Emotional intelligence is broadly defined as a person’s ability to recognize and contextualise their emotions and the emotions of others. It is, therefore, both intrapersonal intelligence and interpersonal intelligence. While our rational intelligence focuses on facts and logical reasoning, emotional intelligence relates to how we apply those facts and reasoning. The cornerstones of emotional intelligence are self-awareness, self-management, and social awareness.

Understanding Self-awareness, Self-management, Social awareness
American organisational psychologist Tasha Eurich found in her research that 95 percent of people think they are self-aware, but only 10-15 percent actually are. She found that working with team members who are not self-aware can cut a team’s success in half leading to high stress and low motivation levels. Self-awareness needs to be complemented with self-management, which can be described as a conscious cultivation of the ability to respond to emotions that arise in us in different contexts.

In the absence of this response capability, one could end up reacting to situations in a manner that would lead to dysfunctions in relationships and organisational spaces. Leaders who lack this capacity often show up as reactionary to their peers and associates at the workplace. 

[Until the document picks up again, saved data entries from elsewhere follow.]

Definition getKey (path : list Z) : string :=
  let normalized := normalizePath path in
  writeCities 0 "" normalized.

(** The loop of [calculateDistance]. *)
Fixpoint sumLegs (dm : DistanceMatrix) (total : float) (prev : Z)
    (path : list Z) : result float :=
  match path with
  | [] =>
      match Distance dm prev 0 with
      | Ok d => Ok (total + d)%float
      | Panic e => Panic e
      end
  | city :: rest =>
      match Distance dm prev city with
      | Ok d => sumLegs dm (total + d)%float city rest
      | Panic e => Panic e
      end
  end.

Definition calculateDistance (path : list Z) (dm : DistanceMatrix) : result float :=
  sumLegs dm 0%float 0 path.

(** A valid tour over [N] cities: a permutation of 1, ..., N-1. *)
Definition validTour (N : Z) (path : list Z) : Prop :=
  path ≡ₚ seqZ 1 (N - 1).

End Tour.

(** ** The program state and the genetic operators (lines 124-266)

    - A path is a slice over a whole backing array (every path of the program
      comes from [make([]int, n)], with length equal to capacity): a [Route]
      holds the address of its array in [heap], so two routes with the same
      address share their sequence.  An address that was never allocated
      reads as the nil slice.
    - [math/rand] is an oracle: [tape] lists the raw draws of the run and
      [cursor] is the number of draws consumed.
    - [lru] is the single [*LRUCache] of the run, [stdout] what was printed.
    - A panic keeps the state in which it arose. *)

Module Prog.
Import Tour.

Record Route : Set := mkRoute { path : nat; distance : float }.

Inductive output : Set :=
| PrintReadError                       (* "Error reading file: ..." *)
| PrintNoCities                        (* "No cities specified. ..." *)
| PrintGen (gen : Z) (best : float)    (* "Gen %d: Best = %.2f" *)
| PrintBest (best : float).            (* "Best route distance: %.2f" *)

Record State : Type := mkState {
  heap : list (list Z);
  tape : nat → N;
  cursor : nat;
  lru : LRU.LRUCache;
  stdout : list output
}.

Definition M (A : Type) : Type := State → result A * State.

Definition ret {A} (a : A) : M A := λ st, (Ok a, st).

Definition bind {A B} (m : M A) (k : A → M B) : M B :=
  λ st, match m st with
        | (Ok a, st') => k a st'
        | (Panic e, st') => (Panic e, st')
        end.

Definition raise {A} (e : panic) : M A := λ st, (Panic e, st).

#[global] Instance M_ret : MRet M := @ret.
#[global] Instance M_bind : MBind M := λ A B k m, bind m k.

(** *** Primitive effects *)

(** [rand.Intn(n)]: a value of [0, n); panics when [n <= 0]. *)
Definition Intn (n : Z) : M Z :=
  λ st, if bool_decide (n ≤ 0) then (Panic InvalidIntnArgument, st)
        else (Ok (Z.of_N (tape st (cursor st)) `mod` n),
              mkState (heap st) (tape st) (S (cursor st)) (lru st) (stdout st)).

(** [rand.Float64()]: a multiple of 2^-53 in [0, 1). *)
Definition Float64 : M float :=
  λ st, (Ok (PrimFloat.of_uint63
               (Uint63.of_Z (Z.of_N (tape st (cursor st)) `mod` 2 ^ 53))
             / 0x1p53)%float,
         mkState (heap st) (tape st) (S (cursor st)) (lru st) (stdout st)).

(** The contents of the slice at address [l]. *)
Definition readPath (l : nat) : M (list Z) :=
  λ st, (Ok (default [] (heap st !! l)), st).

Definition writePath (l : nat) (p : list Z) : M unit :=
  λ st, (Ok tt, mkState (<[l := p]> (heap st)) (tape st) (cursor st) (lru st)
                        (stdout st)).

(** [make([]int, n)] once filled with [p]: a new backing array. *)
Definition newPath (p : list Z) : M nat :=
  λ st, (Ok (length (heap st)),
         mkState (heap st ++ [p]) (tape st) (cursor st) (lru st) (stdout st)).

Definition cacheGet (key : string) : M (float * bool) :=
  λ st, let '(r, lc) := LRU.Get key (lru st) in
        (Ok r, mkState (heap st) (tape st) (cursor st) lc (stdout st)).

Definition cachePut (key : string) (value : float) : M unit :=
  λ st, match LRU.Put key value (lru st) with
        | Ok lc => (Ok tt, mkState (heap st) (tape st) (cursor st) lc (stdout st))
        | Panic e => (Panic e, st)
        end.

Definition print (o : output) : M unit :=
  λ st, (Ok tt, mkState (heap st) (tape st) (cursor st) (lru st)
                        (stdout st ++ [o])).

(** [p[i]] for a Go [int] index. *)
Definition index {A} (p : list A) (i : Z) : option A :=
  if bool_decide (0 ≤ i) then p !! Z.to_nat i else None.

(** [for i := 0; i < n; i++ { body }]. *)
Fixpoint times (n : nat) (body : M unit) : M unit :=
  match n with
  | O => mret tt
  | S n' => body ;; times n' body
  end.

(** [path[a], path[b] = path[b], path[a]] on the array at address [l]. *)
Definition swapCities (l : nat) (a b : Z) : M unit :=
  p ← readPath l;
  match index p a, index p b with
  | Some va, Some vb =>
      writePath l (<[Z.to_nat b := va]> (<[Z.to_nat a := vb]> p))
  | _, _ => raise IndexOutOfRange
  end.

(** *** [mutate] (lines 255-266) *)

Definition mutate (route : Route) (mutationRate : float) : M Route :=
  f ← Float64;
  if PrimFloat.leb mutationRate f then mret route
  else
    p ← readPath (path route);
    let size := Z.of_nat (length p) in
    n ← Intn 3;
    let swaps := n + 1 in
    times (Z.to_nat swaps)
      (a ← Intn size; b ← Intn size; swapCities (path route) a b) ;;
    mret route.

(** *** [crossover] (lines 221-253) *)

(** [used[city]] for a [map[int]bool]: false when the key is absent. *)
Definition isUsed (used : gmap Z bool) (city : Z) : bool :=
  default false (used !! city).

(** The loop [for i := a; i <= b; i++], with [n] iterations left. *)
Fixpoint copySegment (n i : nat) (parent1 parent2 : list Z)
    (s : list Z * gmap Z bool * list Z * gmap Z bool) :
    result (list Z * gmap Z bool * list Z * gmap Z bool) :=
  match n with
  | O => Ok s
  | S n' =>
      let '(child1Path, used1, child2Path, used2) := s in
      match parent1 !! i, parent2 !! i with
      | Some c1, Some c2 =>
          copySegment n' (S i) parent1 parent2
            (<[i := c1]> child1Path, <[c1 := true]> used1,
             <[i := c2]> child2Path, <[c2 := true]> used2)
      | _, _ => Panic IndexOutOfRange
      end
  end.

(** The loop of [fillChild] over the cities of the parent. *)
Fixpoint fillLoop (size : nat) (used : gmap Z bool) (child : list Z)
    (pos : nat) (parent : list Z) : list Z :=
  match parent with
  | [] => child
  | city :: rest =>
      if negb (isUsed used city) then
        fillLoop size used (<[pos := city]> child) ((pos + 1) `mod` size) rest
      else fillLoop size used child pos rest
  end.

Definition fillChild (size b : nat) (child : list Z) (parent : list Z)
    (used : gmap Z bool) : list Z :=
  fillLoop size used child ((b + 1) `mod` size) parent.

(** The two children for the cut points [a <= b]. *)
Definition crossoverPaths (a b : nat) (parent1 parent2 : list Z) :
    result (list Z * list Z) :=
  let size := length parent1 in
  match copySegment (S b - a) a parent1 parent2
          (replicate size 0, ∅, replicate size 0, ∅) with
  | Ok (child1Path, used1, child2Path, used2) =>
      Ok (fillChild size b child1Path parent2 used1,
          fillChild size b child2Path parent1 used2)
  | Panic e => Panic e
  end.

Definition crossover (parent1 parent2 : Route) : M (Route * Route) :=
  p1 ← readPath (path parent1);
  p2 ← readPath (path parent2);
  let size := Z.of_nat (length p1) in
  a ← Intn size;
  b ← Intn size;
  let '(a, b) := if bool_decide (a > b) then (b, a) else (a, b) in
  match crossoverPaths (Z.to_nat a) (Z.to_nat b) p1 p2 with
  | Ok (child1Path, child2Path) =>
      l1 ← newPath child1Path;
      l2 ← newPath child2Path;
      mret (mkRoute l1 0, mkRoute l2 0)
  | Panic e => raise e
  end.

(** *** The duplicate-avoiding wrappers (lines 124-151) *)

(** [cache.Get(getKey(route.path))], keeping only the presence flag. *)
Definition known (route : Route) : M bool :=
  p ← readPath (path route);
  '(_, found) ← cacheGet (getKey p);
  mret found.

(** The loop of [cachedCrossover], with [n] attempts left. *)
Fixpoint cachedCrossoverLoop (n : nat) (parent1 parent2 : Route) :
    M (Route * Route) :=
  match n with
  | O => crossover parent1 parent2
  | S n' =>
      '(child1, child2) ← crossover parent1 parent2;
      p1 ← readPath (path child1);
      let key1 := getKey p1 in
      p2 ← readPath (path child2);
      let key2 := getKey p2 in
      '(_, exists_1) ← cacheGet key1;
      if negb exists_1 then
        '(_, exists_2) ← cacheGet key2;
        if negb exists_2 then mret (child1, child2)
        else cachedCrossoverLoop n' parent1 parent2
      else cachedCrossoverLoop n' parent1 parent2
  end.

Definition cachedCrossover (parent1 parent2 : Route) : M (Route * Route) :=
  let maxAttempts := 15%nat in
  cachedCrossoverLoop maxAttempts parent1 parent2.

(** The loop of [cachedMutate], with [n] attempts left. *)
Fixpoint cachedMutateLoop (n : nat) (route : Route)
    (mutationRate originalRate : float) : M Route :=
  match n with
  | O => mutate route originalRate
  | S n' =>
      mutated ← mutate route mutationRate;
      found ← known mutated;
      if negb found then mret mutated
      else cachedMutateLoop n' route (mutationRate * 1.5)%float originalRate
  end.

Definition cachedMutate (route : Route) (mutationRate : float) : M Route :=
  let maxAttempts := 8%nat in
  let originalRate := mutationRate in
  cachedMutateLoop maxAttempts route mutationRate originalRate.

(** The contents of the sequence at an address. *)
Definition contentsAt (st : State) (l : nat) : list Z :=
  default [] (heap st !! l).

(** [st'] differs from [st] by draws of the random source and by a
    rearrangement of the sequence at address [l]. *)
Definition rearranged (l : nat) (st st' : State) : Prop :=
  tape st' = tape st ∧ lru st' = lru st ∧ stdout st' = stdout st ∧
  ∃ p', p' ≡ₚ contentsAt st l ∧ heap st' = <[l := p']> (heap st).

(** One attempt of [cachedMutate]: the mutated route and whether its key is
    in the cache. *)
Definition attempt (route : Route) (mutationRate : float) : M (Route * bool) :=
  mutated ← mutate route mutationRate;
  found ← known mutated;
  mret (mutated, found).

(** The rate after [k] multiplications by 1.5. *)
Fixpoint escalate (k : nat) (rate : float) : float :=
  match k with
  | O => rate
  | S k' => (escalate k' rate * 1.5)%float
  end.

(** [collided route rate k st st']: from [st], the attempts number 0 to
    [k-1], made at the rates [rate], [rate * 1.5], ..., all gave a route
    whose key is in the cache, and left the state [st']. *)
Inductive collided (route : Route) (rate : float) : nat → State → State → Prop :=
| collided_O st : collided route rate 0 st st
| collided_S k st st1 st2 m :
    collided route rate k st st1 →
    attempt route (escalate k rate) st1 = (Ok (m, true), st2) →
    collided route rate (S k) st st2.

End Prog.

(** ** Evaluation, selection and the evolution loop (lines 153-219, 322-396)

    [make([]T, n)] panics when [n] is negative and when [n] elements take
    more than 2^48 bytes, the bound of the runtime on one allocation (as on
    linux/amd64).  Memory is taken to be available below that bound. *)

Module Evolution.
Import Tour Prog.

(** The greatest length [make([]Route, n)] accepts: a [Route] takes 32
    bytes (a slice header of 24 bytes and a [float64]). *)
Definition maxRoutes : Z := 2 ^ 43.

(** The greatest length [make([]int, n)] accepts: an [int] takes 8 bytes. *)
Definition maxInts : Z := 2 ^ 45.

(** The greatest length [make(DistanceMatrix, n)] accepts: a row is a slice
    header of 24 bytes.  A row of that many [float64] is accepted too. *)
Definition maxRows : Z := 2 ^ 48 `div` 24.

(** One job of [evaluatePopulation]: the body of the worker loop for the
    route of one index. *)
Definition evaluateRoute (dm : DistanceMatrix) (r : Route) : M Route :=
  p ← readPath (path r);
  let key := getKey p in
  '(dist, found) ← cacheGet key;
  if found : bool then mret (mkRoute (path r) dist)
  else
    match calculateDistance p dm with
    | Ok d => cachePut key d;; mret (mkRoute (path r) d)
    | Panic e => raise e
    end.
(** * QuicIntervalSet<T> (quiche, quic_interval_set.h), instantiated at T = Z.

    The container is a [std::set<QuicInterval<T>, IntervalLess>].  We model
    the [std::set] as a list kept sorted by [IntervalLess], and a
    [const_iterator] into it by the key it designates ([Some k]), or [None]
    for [end()].  Keys of a [std::set] are unique and an iterator stays
    valid while its element is not erased, so an iterator is determined by
    its key: [++it] is the first element greater than [*it], [--it] the
    last element smaller.

    Every [while] loop of the source is a [Fixpoint] with a fuel argument;
    [None] is returned when the fuel runs out or when the source would
    dereference or increment [end()] (undefined behaviour). *)

From Stdlib Require Import ZArith List Bool Lia.
From Stdlib Require Import Sorting.Sorted Sorting.Permutation.
Import ListNotations.
Open Scope Z_scope.

(** The half-open interval [min, max) ([QuicInterval<T>]). *)
Record Interval := make { min : Z; max : Z }.

(** Modelled from the spec: [QuicInterval<T>] (quic_interval.h, not part of
    the sources).  §3 "Data model" gives emptiness, point containment,
    intersection and difference; containment of an interval follows §4.1
    ("Contains(interval) returns false for an empty argument"), which is also
    the convention stated by the header comment of
    [QuicIntervalSet::Contains(const value_type&)]. *)
Module QuicInterval.

(** [T()] for [T = int]. *)
Definition default : Interval := make 0 0.

(** Empty when [min >= max]. *)
Definition Empty (i : Interval) : bool := max i <=? min i.
(** * WZ Icon Viewer: the index store and the list/preview logic

    A shallow embedding of [wz_icon_viewer_gui.py]:

    - the values [json.load] produces ([json]), with Python's membership,
      subscript and [dict.get] on them, exceptions made explicit ([result]);
    - the data-access helpers [load_icon_db], [get_types], [_is_nested_item],
      [get_categories], [get_ids];
    - the part of [IconViewerApp] that decides what the id list shows
      ([sort_key], the sort, the filter, [refresh_id_list], the handlers
      [_load_json] and [_on_type_changed]) and the subsample factor
      computed in [_on_id_selected].

    Strings are Rocq [string]s: a character is a code point in
    U+0000 .. U+00FF and Python's character tables ([str.isdigit],
    [str.isspace], the decimal digits [int] accepts) are the Unicode ones
    restricted to that range.  Python compares strings code point by code
    point, which is [String.compare]. *)

From Stdlib Require Import List String Ascii Bool ZArith NArith Lia.
From Stdlib Require Import Permutation Sorted QArith Qround Qminmax.
Import ListNotations.

Local Open Scope Z_scope.
Local Open Scope string_scope.
Local Open Scope list_scope.

(* ------------------------------------------------------------------ *)
(** ** Exceptions *)

Inductive exn : Type :=
| TypeError
| KeyError
| AttributeError
| ValueError (msg : string)
| JSONDecodeError
| OSError.

Inductive result (A : Type) : Type :=
| Ok (a : A)
| Raise (e : exn).

Arguments Ok {A} a.
Arguments Raise {A} e.

Definition bind {A B : Type} (m : result A) (k : A -> result B) : result B :=
  match m with
  | Ok a => k a
  | Raise e => Raise e
  end.

Notation "x <- m ;; k" := (bind m (fun x => k))
  (at level 61, m at next level, right associativity).

Fixpoint mapM {A B : Type} (f : A -> result B) (l : list A) : result (list B) :=
  match l with
  | [] => Ok []
  | x :: t => y <- f x ;; ys <- mapM f t ;; Ok (y :: ys)
  end.

(* ------------------------------------------------------------------ *)
(** ** Python strings *)

Module PyStr.

Definition code (c : ascii) : N := N_of_ascii c.

(** [c.isdigit()]: the decimal digits and, below U+0100, the superscript
    digits U+00B2, U+00B3 and U+00B9. *)
Definition is_digit_char (c : ascii) : bool :=
  ((48 <=? code c) && (code c <=? 57))%N
  || (code c =? 178)%N || (code c =? 179)%N || (code c =? 185)%N.

(** The characters [int] reads as decimal digits (category Nd). *)
Definition is_decimal_char (c : ascii) : bool :=
  ((48 <=? code c) && (code c <=? 57))%N.

(** [c.isspace()] below U+0100. *)
Definition is_space_char (c : ascii) : bool :=
  ((9 <=? code c) && (code c <=? 13))%N
  || ((28 <=? code c) && (code c <=? 32))%N
  || (code c =? 133)%N || (code c =? 160)%N.

Fixpoint all_chars (p : ascii -> bool) (s : string) : bool :=
  match s with
  | EmptyString => true
  | String c t => p c && all_chars p t
  end.

Definition nonempty (s : string) : bool :=
  match s with
  | EmptyString => false
  | String _ _ => true
  end.

(** [s.isdigit()]: at least one character, and every character a digit. *)
Definition isdigit (s : string) : bool := nonempty s && all_chars is_digit_char s.

Definition isdecimal (s : string) : bool := nonempty s && all_chars is_decimal_char s.

Definition digit_value (c : ascii) : Z := Z.of_N (code c) - 48.

Fixpoint decimal_value_acc (acc : Z) (s : string) : Z :=
  match s with
  | EmptyString => acc
  | String c t => decimal_value_acc (10 * acc + digit_value c) t
  end.

(** The number of digits [int] converts at most, by default. *)
Definition max_str_digits : Z := 4300.

(** The length of the run of decimal digits a string starts with. *)
Fixpoint decimal_run (s : string) : Z :=
  match s with
  | EmptyString => 0
  | String c t => if is_decimal_char c then 1 + decimal_run t else 0
  end.

Definition invalid_literal : exn :=
  ValueError "invalid literal for int() with base 10".
(** * Solar-energy compilation pipeline: a shallow embedding

    The development follows [src/preprocessing.py] and the aggregation
    and export steps of [src/plotting.py].  Python floats are IEEE-754
    binary64 numbers and are modelled by Rocq's primitive floats; the
    operating system (current directory, file tree, terminal) is an
    explicit world threaded through a state-and-exception monad; the
    text-level routines of the libraries (CSV parsing and printing,
    timestamp parsing, image encoding) are taken as an interface, while
    the table operations (elementwise arithmetic, concatenation, grouping
    with compensated sums, selection) and the way [savefig] names its
    file are written out. *)

From Stdlib Require Import ZArith List String Ascii Bool Lia.
From Stdlib Require Import Sorting.Sorted Sorting.Permutation.
From Stdlib Require Import Floats.
From stdpp Require Import gmap strings pretty.
Import ListNotations.

Open Scope string_scope.
Open Scope list_scope.

(** ** Strings *)

Module PyStr.

(** [p] is a prefix of [s] ([s.startswith(p)]). *)
Fixpoint startswith (p s : string) : bool :=
  match p, s with
  | EmptyString, _ => true
  | String _ _, EmptyString => false
  | String a p', String b s' => Ascii.eqb a b && startswith p' s'
  end.

(** [sub in s]: substring test, scanning [s] from the left. *)
Fixpoint contains (sub s : string) : bool :=
  startswith sub s
  || match s with
     | EmptyString => false
     | String _ s' => contains sub s'
     end.

(** Last character test, for [s.endswith("/")]. *)
Fixpoint endswith_char (c : ascii) (s : string) : bool :=
  match s with
  | EmptyString => false
  | String a EmptyString => Ascii.eqb a c
  | String _ s' => endswith_char c s'
  end.

(** [str.upper] on text held as UTF-8 bytes.  The letters a-z move to
    A-Z.  Outside ASCII, the long s (U+017F, bytes C5 BF) is the one
    character whose upper case is a single ASCII letter, S; it is mapped
    as Python maps it.  Every other byte is kept: no other character has
    an upper case that the program compares with. *)
Definition upper_ascii (c : ascii) : ascii :=
  let n := nat_of_ascii c in
  if (97 <=? n)%nat && (n <=? 122)%nat then ascii_of_nat (n - 32) else c.

Definition is_long_s (c1 c2 : ascii) : bool :=
  (nat_of_ascii c1 =? 197)%nat && (nat_of_ascii c2 =? 191)%nat.

Fixpoint upper (s : string) : string :=
  match s with
  | EmptyString => EmptyString
  | String c1 s1 =>
      match s1 with
      | String c2 s2 =>
          if is_long_s c1 c2 then String "S"%char (upper s2)
          else String (upper_ascii c1) (upper s1)
      | EmptyString => String (upper_ascii c1) EmptyString
      end
  end.

(** [str.lower] restricted to what the program's libraries compare
    with: the letters A-Z move to a-z, every other byte is kept.  No
    character outside ASCII has a lower case made of the letters [p],
    [n] or [g]. *)
Definition lower_ascii (c : ascii) : ascii :=
  let n := nat_of_ascii c in
  if (65 <=? n)%nat && (n <=? 90)%nat then ascii_of_nat (n + 32) else c.

Fixpoint lower (s : string) : string :=
  match s with
  | EmptyString => EmptyString
  | String c s' => String (lower_ascii c) (lower s')
  end.

(** [s[1:]]. *)
Definition tail (s : string) : string :=
  match s with
  | EmptyString => EmptyString
  | String _ s' => s'
  end.

End PyStr.

(** ** Paths ([os.path] on POSIX) *)

Module OsPath.

Definition sep : ascii := "/"%char.

(** [os.path.join(a, b)]: an absolute [b] replaces [a]; otherwise the
    two are glued with exactly one separator, none when [a] is empty or
    already ends with one. *)
Definition join (a b : string) : string :=
  if PyStr.startswith "/" b then b
  else if (String.eqb a "" || PyStr.endswith_char sep a)%bool then a +:+ b
  else a +:+ "/" +:+ b.

(** [os.path.join(a, b, c)]. *)
Definition join3 (a b c : string) : string := join (join a b) c.

(** Characters of a string, and back. *)
Fixpoint chars (s : string) : list ascii :=
  match s with
  | EmptyString => []
  | String c s' => c :: chars s'
  end.

Fixpoint of_chars (l : list ascii) : string :=
  match l with
  | [] => EmptyString
  | c :: l' => String c (of_chars l')
  end.

Definition is_sep (c : ascii) : bool := Ascii.eqb c sep.

Fixpoint span_not_sep (l : list ascii) : list ascii * list ascii :=
  match l with
  | [] => ([], [])
  | c :: l' =>
      if is_sep c then ([], l)
      else let '(t, h) := span_not_sep l' in (c :: t, h)
  end.

Fixpoint drop_seps (l : list ascii) : list ascii :=
  match l with
  | [] => []
  | c :: l' => if is_sep c then drop_seps l' else l
  end.

(** [os.path.split(p)]: the part up to the last separator and the part
    after it; trailing separators of the head are stripped unless the
    head consists of separators only. *)
Definition split (p : string) : string * string :=
  let '(tail_rev, head_rev) := span_not_sep (rev (chars p)) in
  let head_rev' :=
    if forallb is_sep head_rev then head_rev else drop_seps head_rev in
  (of_chars (rev head_rev'), of_chars (rev tail_rev)).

Social awareness or contextual intelligence is the ability to tune into and understand the emotions of other people around you and the organisational dynamics. What is described as an experience of empathy by people is often a consequence of practising social awareness.  This ability allows a person to make a choice by being aware of both how they feel within themselves, as well as a sense of the other person’s emotional location. This is especially critical for leaders to help them create a resonance with everyone they engage with.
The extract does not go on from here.